[Task to carry out]
Only a number is expected: how many lines in these records mention the word "mret"?

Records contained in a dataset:
^^^^^^^^

(** The lines of a text as successive calls of [readline] return them: each
    with its line feed, the last one without if the text does not end with
    one. *)
Fixpoint lines (s : string) : list string :=
  match s with
  | EmptyString => []
  | String c s' =>
      if decide (c = newline) then String c EmptyString :: lines s'
      else match lines s' with
           | [] => [String c EmptyString]
           | l :: ls => String c l :: ls
           end
  end.

(** The text that [nreads] counts: the unread text of the open file object
    [fp] when one is supplied, the text of the file [fastq] otherwise. *)
Definition input_text (fastq : option string) (fp : option nat) (w : world)
  : option string :=
  match fp with
  | Some h => f ← objs w !! h; if File.closed f then None else Some (File.content f)
  | None => path ← fastq; files w !! path
  end.

(** Whether the file object under [fp] is closed. *)
Definition is_closed (fp : nat) (w : world) : option bool :=
  File.closed <$> objs w !! fp.

(** [n] successive calls of [next], as a [for] loop over the iterator makes
    them. *)
Fixpoint pulls (n : nat) (it : FastqIterator.t) : IO (list FastqRead.t) :=
  match n with
  | O => mret []
  | S n' => r ← FastqIterator.next it; rs ← pulls n' it; mret (r :: rs)
  end.

(** A world for examples: the file [reads.fastq] holding the given lines,
    and a file object, under reference 7, that a caller opened on the same
    text. *)
Definition example_world (ls : list string) : world :=
  World {["reads.fastq" := text_of ls]} {[7%nat := File.mk (text_of ls) false]}.

Definition example_record : list string :=
  ["@HWUSI-EAS100R:6:73:941:1973#0/1"; "ACGT"; "+"; "IIII"].

(** A line as [readline] returns it: no line feed, except that the last
    character may be one. *)
Definition line_shaped (l : string) : Prop :=
  Str.count newline l = 0
  ∨ ∃ body, l = (body ++ LF)%string ∧ Str.count newline body = 0.

(** The assignments [self.name = rhs] of a [try:] body, in order, followed
    by [k]. *)
Fixpoint assigns (l : list (string * option value))
    (k : SequenceIdentifier.Body unit) : SequenceIdentifier.Body unit :=
  match l with
  | [] => k
  | (name, rhs) :: l' => SequenceIdentifier.assign name rhs;; assigns l' k
  end.

(** The attribute dictionary after the assignments of [l] that evaluate. *)
Definition assigned (l : list (string * option value)) (m : gmap string value)
  : gmap string value :=
  foldl (λ m x, match x.2 with Some v => <[x.1 := v]> m | None => m end) m l.

(** [self.__seqid[1:].split(':')] for the line [s]. *)
Definition fields_of (s : string) : list string :=
  Str.split ":" (Str.tail (Str.strip s)).

Definition illumina18_assignments (fields : list string)
  : list (string * option value) :=
  [("instrument_name", SequenceIdentifier.field fields 0);
   ("run_id", SequenceIdentifier.field fields 1);
   ("flowcell_id", SequenceIdentifier.field fields 2);
   ("flowcell_lane", SequenceIdentifier.field fields 3);
   ("tile_no", SequenceIdentifier.field fields 4);
   ("x_coord", SequenceIdentifier.field fields 5);
   ("y_coord", SequenceIdentifier.subfield fields 6 " " 0);
   ("multiplex_index_no", Some PyNone);
   ("pair_id", SequenceIdentifier.subfield fields 6 " " 1);
   ("bad_read", SequenceIdentifier.field fields 7);
   ("control_bit_flag", SequenceIdentifier.field fields 8);
   ("index_sequence", SequenceIdentifier.field fields 9)].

^^^^^^^^

[Answer box]
2